[Stored items]
▼▼▼
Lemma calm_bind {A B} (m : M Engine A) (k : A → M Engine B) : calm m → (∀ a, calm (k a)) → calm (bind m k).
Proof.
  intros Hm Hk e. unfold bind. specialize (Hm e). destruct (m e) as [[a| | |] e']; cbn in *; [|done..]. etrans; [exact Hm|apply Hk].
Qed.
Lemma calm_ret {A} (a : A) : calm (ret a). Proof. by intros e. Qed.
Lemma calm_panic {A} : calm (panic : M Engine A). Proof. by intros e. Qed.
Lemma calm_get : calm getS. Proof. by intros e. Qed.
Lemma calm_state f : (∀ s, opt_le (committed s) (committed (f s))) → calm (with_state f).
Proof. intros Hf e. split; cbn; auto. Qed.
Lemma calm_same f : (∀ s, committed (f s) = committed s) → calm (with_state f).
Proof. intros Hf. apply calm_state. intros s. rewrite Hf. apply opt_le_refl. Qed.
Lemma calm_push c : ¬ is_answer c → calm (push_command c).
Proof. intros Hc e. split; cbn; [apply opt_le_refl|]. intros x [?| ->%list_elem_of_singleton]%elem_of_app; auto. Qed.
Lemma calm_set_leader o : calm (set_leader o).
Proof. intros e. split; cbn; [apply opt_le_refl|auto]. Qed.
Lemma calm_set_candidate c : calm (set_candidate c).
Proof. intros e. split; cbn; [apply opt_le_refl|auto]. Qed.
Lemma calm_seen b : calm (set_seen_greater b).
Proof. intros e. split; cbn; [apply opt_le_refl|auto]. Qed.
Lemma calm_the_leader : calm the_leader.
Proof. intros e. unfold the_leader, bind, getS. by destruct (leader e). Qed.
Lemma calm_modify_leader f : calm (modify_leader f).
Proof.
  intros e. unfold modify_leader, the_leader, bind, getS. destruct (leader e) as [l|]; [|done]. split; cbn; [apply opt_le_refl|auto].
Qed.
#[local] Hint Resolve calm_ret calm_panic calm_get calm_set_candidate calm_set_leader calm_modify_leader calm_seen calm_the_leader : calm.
▲▲▲
### PROBLEM TO WORK ON
Scan the entries above and return each line that holds "bind".

### WRITTEN REPLY
Lemma calm_bind {A B} (m : M Engine A) (k : A → M Engine B) : calm m → (∀ a, calm (k a)) → calm (bind m k).
  intros Hm Hk e. unfold bind. specialize (Hm e). destruct (m e) as [[a| | |] e']; cbn in *; [|done..]. etrans; [exact Hm|apply Hk].
Proof. intros e. unfold the_leader, bind, getS. by destruct (leader e). Qed.
  intros e. unfold modify_leader, the_leader, bind, getS. destruct (leader e) as [l|]; [|done]. split; cbn; [apply opt_le_refl|auto].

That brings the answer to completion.